Maternal embryonic leucine zipper kinase (MELK) plays an important role in the regulation of tumor cell growth. It is abundant in triple-negative breast cancers (TNBC), making it a promising target for molecular imaging and therapy. Based on the structure of a potent MELK inhibitor (OTSSP167) with high affinity, we developed a novel carbon-11 radiolabeled molecular probe ¹¹C-methoxy-OTSSP167, and evaluated its application in positron emission tomography (PET) imaging of TNBC. ¹¹C-methoxy-OTSSP167 was successfully synthesized and was identical to its non-radiolabeled compound methoxy-OTSSP167 in high-pressure liquid chromatography (HPLC) chromatogram. The obtained tracer had 10 ± 2% radiolabeling yield with a total synthesis time of 40 min. The radiochemical purity of the tracer was more than 95%. The maximum uptake (9.97 ± 0.70%) of ¹¹C-methoxy-OTSSP167 in MELK-overexpressing MDA-MB-231 cells was at 60 min in vitro. On PET, MDA-MB-231 tumors were clearly visible at 30, 60, and 90 min after injection of ¹¹C-methoxy-OTSSP167, while no obvious radioactivity accumulation was found in the low-MELK MCF-7 tumors. In vivo biodistribution data were consistent with the findings of the PET images. However, the radioactive tracer showed high uptake in normal organs such as liver and intestine, which may limit the application of the tracer.

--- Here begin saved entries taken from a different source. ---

(* ===== verification/Conversation.v ===== *)
(** * The conversation log

    Models [src/src/session/conversation.rs]: an append-only file of one JSON text a
    line, its healing when it is opened, and its checkpoints.  The directory of the log
    is a finite map from file names to contents; [Io] says which operations succeed, and
    where an append stops.  serde_json is a class with its documented laws.  The
    theorems: a log that is opened again has its messages, a crash during an append
    loses at most that message, checkpoints are pruned to the newest five, and a log
    that became unreadable comes back from its newest checkpoint.  The asynchronous
    variants do the same steps on another thread. *)

From Stdlib Require Import ssreflect.
From stdpp Require Import sorting.
From S2P Require Import Prelude Names Machine ReadFile Message.

Abbreviation bytes := (list N).
Abbreviation files := (gmap str bytes).

(** ** Data *)

Inductive OpenOutcome := Loaded | Created | StartedEmpty | Restored (n : nat).

Record ConversationLog := mkLog {
  log_path : str;
  messages : list Message;
  checkpoint_interval : N;
  messages_since_checkpoint : N
}.

(** How far [append] gets: the file does not open, the write stops after some bytes, the
    file is not flushed, or the line is on disk. *)
Inductive AppendIo := OpenFails | Torn (written : nat) | NotSynced | Synced.

(** What the operating system does during a call. *)
Record Io := mkIo {
  mkdir_ok : bool;
  list_ok : bool;
  read_ok : str -> bool;
  atomic_ok : str -> bool;
  remove_ok : str -> bool;
  append_io : AppendIo;
  nanos : N
}.

Inductive LogError := NoDirectory | NotRead | NotOpened | NotWritten | NotFlushed | NotCommitted | NotListed.

(** serde_json on messages: one line without a line feed, an object that no proper
    prefix and no continuation is; [kept] are the messages it gives back as they were. *)
Class MessageJson := {
  to_line : Message -> str;
  from_line : str -> option Message;
  kept : Message -> Prop;
  line_scalar : forall m, forallb is_scalar (to_line m) = true;
  line_object : forall m, exists r, to_line m = chr "{" :: r;
  line_feedless : forall m, 10%N ∉ to_line m;
  line_kept : forall m, kept m -> from_line (to_line m) = Some m;
  line_feed_kept : forall m, kept m -> from_line (to_line m ++ [10%N]) = Some m;
  line_cut : forall m p, p `prefix_of` to_line m -> p <> to_line m -> from_line p = None;
  line_fused : forall m r, from_line (to_line m ++ chr "{" :: r) = None
}.

(** ** Files *)

(** [atomic_write]: all or nothing. *)
Definition atomic_write (io : Io) (p : str) (b : bytes) (fs : files) : result unit LogError * files :=
  if atomic_ok io p then (Ok tt, <[p := b]> fs) else (Err NotCommitted, fs).

Definition remove_file (io : Io) (p : str) (fs : files) : files :=
  if remove_ok io p then delete p fs else fs.

(** The file opened for append, created when missing. *)
Definition append_file (io : Io) (p : str) (b : bytes) (fs : files) : result unit LogError * files :=
  let old := unwrap_or [] (fs !! p) in
  match append_io io with
  | OpenFails => (Err NotOpened, fs)
  | Torn k => (Err NotWritten, <[p := old ++ take k b]> fs)
  | NotSynced => (Err NotFlushed, <[p := old ++ b]> fs)
  | Synced => (Ok tt, <[p := old ++ b]> fs)
  end.

(** ** The log *)

Definition checkpoint_prefix (filename : str) : str := filename ++ ".checkpoint-".

Definition is_checkpoint (filename name : str) : bool :=
  starts_with name (checkpoint_prefix filename) && ends_with name ".ndjson".

(** [read_dir] filtered and sorted. *)
Definition checkpoints (filename : str) (fs : files) : list str :=
  sort_names (List.filter (is_checkpoint filename) (map fst (map_to_list fs))).

Section Log.
Context `{MessageJson} `{Tokenizer}.

(** [load_messages]: the lines that parse, and whether one did not. *)
Fixpoint load_lines (raws : list bytes) : list Message * bool :=
  match raws with
  | [] => ([], false)
  | raw :: rest =>
      let '(ms, corrupt) := load_lines rest in
      if str_eqb (trim (from_utf8_lossy raw)) [] then (ms, corrupt)
      else match from_utf8 raw with
           | None => (ms, true)
           | Some line =>
               match from_line line with
               | Some m => (m :: ms, corrupt)
               | None => (ms, true)
               end
           end
  end.
(** ** Microcompaction *)

Lemma microcompact_shape ms threshold keep use_llm drop_threshold :
  let k := Nat.max keep 1 in
  match maybe_microcompact ms threshold keep use_llm drop_threshold with
  | None => length ms <= k + 1 \/ (estimate_tokens ms <= threshold)%N
  | Some r =>
      k + 1 < length ms /\ (threshold < estimate_tokens ms)%N
      /\ exists anchor middle tail summary,
           ms = anchor ++ middle ++ tail /\ length anchor = anchor_len ms
           /\ Forall (fun m => role m = System) anchor /\ length tail = k /\ middle <> []
           /\ mc_messages r = anchor ++ [plain System (context_summary (length middle) summary)] ++ tail
           /\ mc_tokens_after r = estimate_tokens (mc_messages r)
  end.
Proof.
  intros k. unfold maybe_microcompact. fold k. pose proof (anchor_le ms) as Ha.
  destruct (Nat.leb_spec (length ms) (k + 1)) as [Hle|Hlt]; [by left|].
  destruct (N.leb_spec (estimate_tokens ms) threshold) as [Ht|Ht]; [by right|].
  rw (proj2 (Nat.leb_gt (length ms - k) (anchor_len ms))); [lia|].
  split; [done|]. split; [done|].
  unfold process_middle. assert (Nat.max k 1 = k) as -> by lia.
  rw (proj2 (Nat.leb_gt (length ms) (k + 1))) //.
  rw (proj2 (Nat.leb_gt (length ms - k) (anchor_len ms))); [lia|].
  set (w := length ms - k).
  pose proof (slice_split (anchor_len ms) w ms ltac:(unfold w; lia)) as Hs.
  exists (take (anchor_len ms) ms), (slice (anchor_len ms) w ms), (drop w ms). unfold collapse_middle, collapse_text.
  eexists. split; [done|]. split; [rw length_take; lia|].
  split; [by apply Forall_forall; intros m; apply anchor_take|].
  split; [rw length_drop; unfold w; lia|].
  split; [|by split].
  intros He. apply (f_equal length) in He. unfold slice in He. rw length_drop length_take in He.
  cbn [length] in He. unfold w in He. lia.
Qed.

(** Microcompaction happens exactly when the history is longer than the tail and one
    message more and over the threshold; it then replaces what lies between the anchor
    and the tail, at least one message, by one system message that tells how many
    there were, and reports the tokens of the result. *)
Lemma maybe_microcompact_spec ms threshold keep use_llm drop_threshold :
  let k := Nat.max keep 1 in
  match maybe_microcompact ms threshold keep use_llm drop_threshold with
  | None => length ms <= k + 1 \/ (estimate_tokens ms <= threshold)%N
  | Some r =>
      k + 1 < length ms /\ (threshold < estimate_tokens ms)%N
      /\ exists anchor middle tail summary,
           ms = anchor ++ middle ++ tail /\ length anchor = anchor_len ms
           /\ Forall (fun m => role m = System) anchor /\ length tail = k /\ middle <> []
           /\ mc_messages r = anchor ++ [plain System (context_summary (length middle) summary)] ++ tail
           /\ mc_tokens_after r = estimate_tokens (mc_messages r)
  end.
Proof. apply microcompact_shape. Qed.
End Facts.

(** ** Concrete histories *)

#[local] Existing Instance ascii_case.
#[local] Existing Instance ascii_alnum.
#[local] Existing Instance fallback_tokenizer.

(** A system prompt, a question, a call with its result, an answer, a question. *)
Definition demo_history : list Message :=
  [plain System "prompt"; plain User "find the bug";
   mkMessage Assistant (lit "I'll read it") None None
     (Some [mkCall "c1" "read_file" (JObj [(lit "path", JStr "src/a.rs")])]) None None None;
   mkMessage Tool (lit "error: missing ./src/b.rs") None None None (Some (lit "c1")) (Some (lit "read_file")) None;
   plain Assistant "done"; plain User "go on"].

Example demo_compacted :
  map content (cr_new_messages (compact_to_budget demo_history 1 None))
  = [lit "prompt"; lit "find the bug"; condensed_text 12; TOOL_RESULT_STUB; condensed_text 4; lit "go on"].
Proof. vm_compute. done. Qed.

Example demo_summary :
  heuristic_summary demo_history
  = lit "tools used: read_file; paths: src/a.rs, ./src/b.rs; 1 error(s) encountered".
Proof. vm_compute. done. Qed.

(** Compaction of short turns makes the history longer: the markers are longer than what
    they stand for. *)
Example compaction_can_grow :
  (tokens_before (process_middle demo_history StubPerSlot 1 None None)
   < tokens_after (process_middle demo_history StubPerSlot 1 None None))%N.
Proof. vm_compute. done. Qed.

Lemma compact_to_budget_spec_witness :
  exists middle tail, demo_history = leading_system demo_history ++ middle ++ tail
    /\ kept_tail 1 (Some 5%N) (estimate_tokens demo_history) middle tail.
Proof.
  destruct (compact_to_budget_spec demo_history 1 (Some 5%N) ltac:(vm_compute; discriminate)) as (_ & Hl & _).
  destruct (Hl ltac:(vm_compute; lia)) as (middle & _ & tail & Hs & Hk & _). exists middle, tail. split; [exact Hs|exact Hk].
Defined.

Lemma grown_tail_is_maximal_witness :
  1 <= budget_tail_size demo_history 1 (Some 10%N) (estimate_tokens demo_history) 1.
Proof.
  destruct (grown_tail_is_maximal demo_history 1 10%N) as [[Hle _] _].
  - vm_compute. lia.
  - vm_compute. discriminate.
  - vm_compute. done.
  - exact Hle.
Defined.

In addition, a markedly different MELK expression level in MDA-MBA-231 and MCF-7 tumors was verified via IHC staining. In conclusion, ¹¹C-methoxy-OTSSP167 was successfully developed and exhibited elevated uptake in MELK overexpressed tumor, indicating its potential for noninvasively imaging of MELK overexpressed TNBC.

Keywords: (11)C-methoxy-OTSSP167; MELK inhibitor; Positron emission tomography; Triple-negative breast cancer.